The opinion of the court was delivered at Pittsburgh, by
Read, J.
It is not intended to discuss the various objections made by the defendants in their return and plea, which have been finally settled by the former decisions of the court.
By the 6th section of the Act of 18th April 1843, P. L. 333, it was enacted, “That the counties of Allegheny, Westmoreland, Fayette, and Somerset, and any city, borough, or incorporated company, shall have authority to subscribe thereto (that is, to the Pittsburgh and Connellsville Railroad Company) as any individual could do;” and by another Act of the 12th April 1853, P. L. 357, the cities of Pittsburgh and Allegheny, and the boroughs of West Newton, in the county of Westmoreland, and Connellsville, in the county of Fayette, were authorized and *392empowered by their corporate authorities to subscribe for shares in the capital stock in the Pittsburgh and Connellsville Railroad Company, each of said cities not exceeding ten thousand shares, and each of -said boroughs not exceeding- two thousand shares, and to borrow money to pay therefor, and to make provision for the payment of the principal and interest of the money so borrowed, by the assessment and collection of such taxes as may be necessary for that purpose, and the certificates of loan, to be issued by either of the said corporations, for the purpose aforesaid, may be received by said Pittsburgh and Connellsville Railroad Company, in payment of instalments on shares subscribed by said corporations, on such terms as shall be agreed upon between said company and said corporations. Provided that no bond shall be issued for a less amount than one hundred dollars, and provided further, That the several Acts of Assembly limiting the debt of said cities shall not be construed to apply to any subscription which may be made under this act, or to any debt incurred therefor.
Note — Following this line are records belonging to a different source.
(** [s.splitlines()] *)
Definition splitlines (s : str) : list str := splitlines_from [] s.

(** [sep.join(items)] *)
Fixpoint join (sep : str) (items : list str) : str :=
  match items with
  | [] => []
  | [x] => x
  | x :: rest => x ++ sep ++ join sep rest
  end.

(** A text without any line boundary. *)
Definition one_line (s : str) : Prop :=
  Forall (fun c => is_linebreak c = false) s.

(** [range(n)] *)
Definition range (n : Z) : list Z := map Z.of_nat (seq 0 (Z.to_nat n)).

(** [s[:-1]] *)
Definition drop_last (s : str) : str := removelast s.

(** The loop of [s.split(sep)] for a non-empty [sep]: [cur] is the part
    being read, [skip] the number of characters of a separator just found
    that are still to be passed over. *)
Fixpoint split_from (sep : str) (skip : nat) (cur s : str) : list str :=
  match s with
  | [] => [cur]
  | c :: s' =>
      match skip with
      | S skip' => split_from sep skip' cur s'
      | O =>
          if startswith sep s
          then cur :: split_from sep (List.length sep - 1) [] s'
          else split_from sep 0 (cur ++ [c]) s'
      end
  end.

(** [s.split(sep)]; [None] is the [ValueError] of an empty separator. *)
Definition split (sep s : str) : option (list str) :=
  match sep with
  | [] => None
  | _ :: _ => Some (split_from sep 0 [] s)
  end.

End PyStr.
Import PyStr.

(** ** Signal quality ([dynamic_parser.py]) *)

Module Parser.

(** A Python number, [int] or [float]: every [int] and every finite [float]
    is a rational, and Python compares an [int] with a [float] exactly. *)
Inductive pynum : Type :=
| Real (q : Q)
| PosInf
| NegInf
| NaN.

(** [x >= c] for a literal [c] of the source. *)
Definition py_ge (x : pynum) (c : Q) : bool :=
  match x with
  | Real q => Qle_bool c q
  | PosInf => true
  | NegInf => false
  | NaN => false
  end.

Definition rsrp_quality (rsrp : pynum) : Z :=
  if py_ge rsrp (-84) then 40
  else if py_ge rsrp (-102) then 30
  else if py_ge rsrp (-111) then 20
  else 10.

Definition rssi_quality (rssi : pynum) : Z :=
  if py_ge rssi (-65) then 40
  else if py_ge rssi (-75) then 30
  else if py_ge rssi (-85) then 20
  else 10.

(** The second test of the source reads [rssi], not [rsrq]. *)
Definition rsrq_quality (rssi rsrq : pynum) : Z :=
  if py_ge rsrq (-5) then 40
  else if py_ge rssi (-6) then 30
  else 10.

Definition sinr_quality (sinr : pynum) : Z :=
  if py_ge sinr (125 # 10) then 40
  else if py_ge sinr 10 then 30
  else if py_ge sinr 7 then 20
  else 10.

(** The four components are integers between 10 and 40, so the true
    division by 4 is exact in binary floating point: the result is the
    rational itself. *)
Definition calculate_signal_quality (rsrp rssi rsrq sinr : pynum) : Q :=
  inject_Z (rsrp_quality rsrp + rssi_quality rssi +
            rsrq_quality rssi rsrq + sinr_quality sinr) / 4.

(** The order of the reals extended to Python numbers; nothing compares
    with [NaN]. *)
Definition num_ge (x : pynum) (c : Q) : Prop :=
  match x with
  | Real q => (c <= q)%Q
  | PosInf => True
  | NegInf => False
  | NaN => False
  end.

Definition num_lt (x : pynum) (c : Q) : Prop :=
  match x with
  | Real q => (q < c)%Q
  | PosInf => False
  | NegInf => True
  | NaN => False
  end.

(** [x <= c] for a literal [c] of the source. *)
Definition py_le (x : pynum) (c : Q) : bool :=
  match x with
  | Real q => Qle_bool q c
  | PosInf => false
  | NegInf => true
  | NaN => false
  end.

(** [get_color], the function local to [create_map]. *)
Definition get_color (quality : pynum) : str :=
  if py_le quality 20 then py "red"
  else if py_le quality 30 then py "orange"
  else if py_le quality 40 then py "lightgreen"
  else py "green".
(* ===== verification/Prelude.v ===== *)
(** * A verification development for Zattera

    Zattera (src/) is a self-hosted platform: a daemon per node, a Raft group that
    replicates the whole cluster state, and control loops on the Raft leader that turn
    desired state into assignments of instances to nodes.  This library models the
    replicated state, the state machine that applies commands to it, and the leader's
    control loops, and proves what makes them correct.

    ** The program and the files that model it

    The state.  internal/state holds the cluster in memory: maps of protobuf messages
    by id, secondary indexes, bounded histories, a watch hub.
    - Api.v: the messages, enums and commands of api/proto, as records and inductive
      types; a pointer to a message is an [option], [p ⇝ f] is the getter [p.GetF()],
      which returns the zero value on nil.  An enum has a constructor per value and
      one for the numbers this binary does not know.
    - State.v ([Store]): every collection of state.go, every accessor of accessors.go
      and accessors_infra.go, under the same names.  A mutator is a function on
      [Store.t]; one that can dereference nil returns an [outcome] with [Panic].
    - Watch.v: the hub of watch.go, and one subscriber against the apply path as a
      step relation.
    - Snapshot.v ([StoreSnapshot]): snapshot.go.
    - Platform.v: pkgutil/platform, pkgutil/version and ClusterVersionRange.

    The state machine.  internal/daemon/raftstore applies committed commands.
    - Fsm.v ([FSM]): Apply of a log entry, each handler of apply.go, Snapshot/Persist
      and Restore.  The protobuf codec is a parameter, [WireLib].

    The control loops.  internal/daemon/scheduler runs on the leader, reads the state
    and proposes commands through raftstore.Store.Apply.
    - Leader.v: such programs as a state monad [M] over the store and a log of the
      proposals, with early error returns and panics.  The environment [Env] decides
      the fate of each proposal (committed, leadership lost, failed, the last two
      with or without having been applied) and what other proposers commit in between.
    - Placement.v: placement.go, the choice of nodes.
    - Orchestrator.v: deployment.go, stateful.go and helpers.go, the phase machines of
      a deployment.
    - Scheduler.v ([Sched]): scheduler.go, teardown.go and drain.go, the placement
      pass, the reaping of orphans and the draining of nodes.
    - Volumes.v ([Volumes]): volumes.go, stateful volumes and their fencing leases.
    - Vips.v ([Vips]): vips.go, the addresses of services.
    - Jobs.v ([Jobs]): jobs.go, one-shot jobs and their retries.
    - Cron.v ([Cron]): cron.go, with the firing state of a leader term passed along.
    - Retention.v ([Retention]): retention.go, the pruning of releases.

    The API.  internal/daemon/api serves gRPC calls on the leader.
    - Requests.v: the request messages.
    - Rpc.v: who may call what: identities, tiers, project roles (interceptors.go,
      policy.go, rbac.go), and the chain a unary call passes.  Handlers are programs
      like the loops, that end with a value or a status code.
    - Deploys.v ([Deploys]): deploy.go and jobs.go.
    - Apps.v ([Projects], [Apps], [Domains]): projects.go, apps.go and domains.go.

    The ingress.  Control nodes stream a route table built from the state to the
    proxies of every node.
    - Networks.v ([Networks]): networks.go of the scheduler and of the agent, the
      subnets of bridge networks.
    - Routes.v ([Routes]): routes.go, the route table, and ([Delivery]) the push to a
      subscriber as a step relation against the consumer.
    - Proxy.v ([Proxy]): internal/daemon/proxy, a request from its arrival to the
      choice of an endpoint.
    - Net.v, F64.v: what they use of Go's net package and of float64.

    The nodes.  An agent on every node holds a stream to the leader, runs the containers
    it is told to, and serves the cluster's names, addresses and ports.
    - AgentSync.v ([AgentSync]): agentsync.go of internal/daemon/api, the set of
      assignments a node is sent and the way back of what it observes.
    - Health.v ([Health]): health.go of internal/daemon/agent, the probe of an instance
      and the machine that judges its results.
    - Executor.v ([Exec]): executor.go and the health manager, as programs that call
      the container engine and report.
    - Dns.v ([Dns]): internal/daemon/intdns/resolver.go with netscope.go, the names.
    - Listeners.v ([VIP], [L4]): intdns/vipproxy.go and proxy/l4.go, the addresses of
      services and the public TCP ports.
    - Live.v ([Live], [NodeHealth], [Liveness]): livestate, nodehealth and api/liveness.go,
      the streams and heartbeats of the nodes and the loop that judges them.
    - Autoscale.v ([Autoscaler], [ScaleToZero], [Serverless], [Activator]): autoscaler.go,
      scaletozero.go and serverless.go of the scheduler, api/activator.go: the count of
      replicas an environment should have, from what the nodes report.
    - Registry.v ([Blobs], [Uploads], [Manifests]): internal/daemon/registry, the store of
      image layers and manifests with its reference-counting collector; RegistryHttp.v
      ([Pull], [Http], [Ref]): its HTTP interface, the fetching from other control nodes.
    - Tsdb.v ([F32], [Tsdb]): internal/daemon/tsdb, the rings of metric samples with their file.
    - LogStore.v ([Segment], [Files], [Segmented]): internal/daemon/logstore, the files of
      log streams, as calls of the system between which a process can die.
    - Notify.v ([Metrics], [Engine], [LeaderRunner]): internal/daemon/notify, notifywiring.go and
      internal/daemon/leaderrunner, the alerts of the leader and how a loop follows leadership.
    - SnapEngine.v ([Engine], [Bucket]): internal/daemon/volumes, snapshots of volumes as chunks
      in an object store, each operation a program of calls, several of which work on one
      bucket; SnapFiles.v: chunker.go, the tar of a volume, written and extracted.
    - VolumeOps.v ([SnapshotDispatcher], [LocalServer], [SnapshotScheduler], [VolumeServer]):
      volumeops.go of the API and of the agent, snapshots.go of the scheduler, api/volumes.go:
      who takes, restores and drops snapshots, and when.
    - AppConfig.v ([GoDuration], [Config]): internal/appconfig, from zattera.toml to the
      specification of the services, with time.ParseDuration.
    - Follow.v, Text.v, Bytes.v: loops over one map that act on another, facts on text,
      words and varints as bytes.

    ** What the theorems show

    - StateInv.v, FsmProps.v, FsmKeys.v: every reachable state is well formed (ids match
      their keys, histories within their capacity, and the indexes by name are those of
      the objects, in both directions as long as no two objects shared a name); FsmKeys.v
      also shows how a deleted namesake hides a user from lookup by email.
    - StateEquiv.v, FsmProps.v: replicas that apply the same log reach equivalent
      states although each iterates over its maps in its own order, also when one
      starts from a snapshot of a state whose indexes are exact.
    - FsmSafety.v, FsmSteps.v: when a log can crash the nodes and when it cannot, that
      a request id takes effect once, and what the guarded transitions do.
    - StoreProps.v: functional behaviour of the accessors.
    - OrchestratorProps.v: the phase graph of deployments, the gate in front of a
      promotion, what a deployment may touch in each phase and what a failing or
      superseded one leaves alone, and the order of a stateful update, in which nothing
      is started before the old instance is gone; all for every environment.
    - SchedulerProps.v: what a placement pass may touch in every environment, and
      that it converges to the desired count when its proposals commit.
    - Volumes.v: a lease is never taken from another node while it is valid, so one
      assignment at a time may write a volume.
    - Vips.v: after a pass every service has an address of its own, if enough are free.
    - Jobs.v: the backoff formula, that retries end and how many attempts a job gets, and
      how an attempt goes uncounted when the write of its job fails.
    - Cron.v: at most one run per slot and leader term, and the overlap policies with the
      cancellation of the active runs before the new one.
    - Retention.v: what a sweep never deletes, and that it deletes the rest.
    - Rpc.v: no handler runs, and nothing is proposed, unless the caller has the tier
      and the project role the tables demand.
    - Isolation.v: the project, app and domain services leave every other project
      alone.  Deploys.v: the deploy and job services do not; what a deploy and a
      rollback propose, and that the rollback target is one that retention keeps.
    - Routes.v: replicas build one route table, and its HTTP routes, L4 routes, internal
      services and certificates are those of the state, none missing and none besides.
    - ProxyProps.v: a forwarded request reaches a healthy instance of the active
      release by the longest matching route, having passed every check of that route; the
      limiter's memory is bounded.
    - Networks.v: after a pass every environment on a node has a subnet of its own.
    - AgentSync.v: a set says what the state says; one flush leaves what its reports
      one by one leave, if no RUNNING follows a verdict in it.
    - Health.v: the verdict of a probe history, read off the history.
    - ExecutorProps.v: every call of a pass is justified by the set and the engine's
      listing; with the leases of the state, one instance in the cluster writes a
      volume; a start is retried three times; and ([batched_health_is_lost]) a run of
      executor, stream, state and route table in which a healthy instance is never
      routed.
    - Dns.v, Listeners.v: on the route table of a state, a name resolves to the address
      of the network's own environment only, a connection to an address reaches that
      environment's healthy instances, a public port the ones of the route it names;
      services of sibling apps are not found, against the
      documentation; the listeners refine the
      snapshots, and the name servers do not.
    - Live.v: a node is present just while its latest stream is open; every status the
      liveness loop proposes is justified by what the detectors say, with the grace that the
      loop's own start gives, which a new leader does not get ([new_leader_has_no_grace]).
    - AutoscaleProps.v: the autoscaler's visits of an environment, in passes over listings of
      the state, refine a timer, from which its cooldown and hold follow; what a scaling can
      revert; only idle environments are cooled; which loop owns one.
    - RegistryProps.v: in every state that uploads, pushes and removals reach one after
      another, what a tag needs stays stored and the rest goes, and where that ends (racing
      operations, digests in upper case); RegistryServed.v: what each route and method does,
      as a run of those operations.
    - TsdbProps.v: the rings answer what a store without bounds would, restricted to their
      window, and how far from the query their points lie; what is flushed is read back; an
      average divides by 2 to 20.
    - LogStoreProps.v: a stream answers what was written, less what its retention discards,
      also after crashes in a rotation ([crashes_lose_nothing]); and what goes wrong after a
      write that was cut off.
    - NotifyProps.v: an alarm is sent only after a condition that was never seen to fail, over
      the hold time and not sooner than its repeat interval, an event once per run of the
      loop; every pass sends what its state asks for; and how a loop can outlive its term.
    - SnapEngineProps.v: in every interleaving of snapshots, restores and collections on a
      bucket whose calls may fail, as long as no collection overlaps a snapshot, what was
      snapshot is read back until it is dropped, and a collection leaves what is live; and
      what is lost when they overlap.  SHA-256 is taken to have no collision among the chunks
      of the bucket.
    - SnapFilesProps.v: the files of a volume are restored from its snapshot, with owners,
      modes and times as far as the code keeps them; and what a restore does besides.
    - VolumeOpsProps.v: a volume in use is neither restored nor deleted, the newest snapshots
      are kept, a slot is fired once a term; and where the service falls short.
    - AppConfigProps.v: every accepted configuration is well formed, and is the same for
      every order of the map of environments.

    Control.v has the reasoning the loops share, Samples.v the objects the witnesses
    use.

    ** Conventions

    Machine integers are [Z] with their wrap-around written out ([u32], [u64], [i64]);
    a message field of an integer type holds a number of its range.  Go's [int] is 64
    bits: the counts and lengths computed with it stay far below, and are exact.
    Strings are [string], compared bytewise as in Go.  The order of [range m] over a
    map is the parameter [RangeOrder], any permutation of the map's entries; the
    theorems hold for every order, and replicas may have different ones.  A Go clone
    is the identity, as values here are immutable.  sort.Slice is an insertion sort,
    and theorems on sorted lists do not depend on the order of ties.  A method under
    the store's lock is one atomic step; a control loop reads the state once between
    two proposals, other writers being interleaved at the proposals.  Wall clock, ids
    and leadership are functions of the number of interactions so far.  Loops are
    folds over finite lists or structural recursions, without fuel but for the cascade of
    the registry's collector (Registry.v, [release]: as much as the graph has nodes, which
    RegistryProps.v proves enough) and what RegistryHttp.v calls the depth of a fetch, the
    nested indexes its deadline leaves time for.  The readers of Tsdb.v, AppConfig.v and
    LogStore.v ([decode_all], [components], [scan_from]) take the length of their input as fuel: each step consumes
    at least one character; AppConfigProps.v and LogStoreProps.v prove it enough
    ([components_fuel], [scan_fuel]), TsdbProps.v for every file that was written
    ([decode_all_encode]).

    Parameters: the protobuf codec ([WireLib], laws [WireLibOk]), timestamps
    ([TimestampLib], laws [TimestampLibOk]), cron schedules ([CronLib], law
    [CronLibOk]), token hashes ([TokenLib]), deterministic encodings and SHA-256
    ([ConfigLib]), the sealing of variables ([VaultLib]), bcrypt ([BcryptLib]), JSON and SHA-256
    of images ([RegistryLib], laws [RegistryLibOk]), decoded TOML ([TomlLib]), zstd
    ([ZstdLib], law [ZstdLibOk]), notification channels ([Senders], [Formats]), ciphers, chunking and encodings of
    snapshots ([SnapLib], laws [SnapLibOk]), archive/tar ([TarLib], law [TarLibOk]), what a
    node answers about a volume ([VolumeAgents]), the container engine
    ([ContainerRuntime]), DNS messages ([DnsLib]), the live samples
    ([LiveView], [LiveSamples]), conversions of floats outside int64 ([FloatConv]), what the host grants ([VIP.host]), map
    order, and the environment; each has a concrete instance on which the witnesses run.

    ** Not modelled

    Raft itself, transport and storage (libraries); the other services of the
    API, its streaming calls, leader forwarding and audit trail, the texts of statuses;
    TLS, mesh and builder, which are I/O around libraries; the bytes of
    connections; the parts of the agent that drive files, processes and Docker; the S3 client; the
    generated code, the CLI and tests; the goroutines that call the loops. *)
From Stdlib Require Export ZArith Lia Permutation.
From Stdlib Require OrdersEx.
From stdpp Require Export gmap strings list fin_maps sorting.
By an ordinance of the Select and Common'Councils of the city of Pittsburgh, passed 14th February 1853, the mayor was authorized and directed, all legal objections being removed, to subscribe on behalf of the city of Pittsburgh, for ten thousand shares of the capital stock of the Pittsburgh and Connellsville Railroad Company, payable in bonds of the city, and to make and execute bonds for the payment of said subscription, with coupons for interest attached, which bonds and coupons shall be made payable in New York, the bonds not to have less than thirty years to run, with six per cent, interest, and no bond to be less than one thousand dollars, and the bonds so issued shall be received as cash, at par, by the company, in payment of the shares so subscribed; and then follow certain provisions, which the subsequent issue of the bonds to the company as cash showed to the world, had either been complied with or had been waived by the city and its duly authorized officers and agents.
The bonds were dated 1st July 1853, and the assignment and guaranty of the railroad company endorsed on them is dated Pittsburgh, October 6th 1854.
It will be perceived that this ordinance was prospective, and that the subscription was postponed until all legal objections were removed, which was effected by the Act of 12th April 1853, virtually repealing, so far as regarded this subscription, the Act of the 6th April 1850, limiting the debt of the city of Pittsburgh. It is certainly therefore the honest and correct view of the law to consider this subscription as 'made under the Acts of 1843 and 1853, a,nd that the bonds issued to pay the same, and received by the company as cash and at par, and by them sent out to the world, are legally binding on the corporation of the city of Pitts*393burgh, which for years acquiesced in their validity and in their passing from hand to hand in the market.
This defence is clearly not to be favoured, as the whole is grounded upon alleged neglect on the part of the makers of these instruments.
We see no other point in the plea and return that has not already been passed upon in the former decisions.
The judgment must therefore be entered upon the demurrer against the defendants, and a peremptory writ awarded.
And now, to wit, November 25th 1862, This cause having come on for hearing at the October Sessions 1859 of the court at Pittsburgh, was fully argued by counsel, whereupon the court, after due and mature consideration thereon had, for that it appears that the said return by the said defendants, made to the alternative writ, is altogether insufficient, do order and adjudge that judgment be entered upon the demurrer for the Commonwealth, and that the defendants and their successors in office be, and they are hereby, commanded forthwith to make full and ample provision for the payment of all the interest now due upon the bonds or certificates of loan issued by the mayor, aldermen, and citizens of Pittsburgh, in payment of their subscription of $500,000 to the capital stock of the Pittsburgh and Connellsville Railroad Company, according to the tenor of said bonds or certificates of loan, by the assessment and collection of such taxes as may be necessary for the purpose. And it is further ordered that the defendants pay the costs of this suit.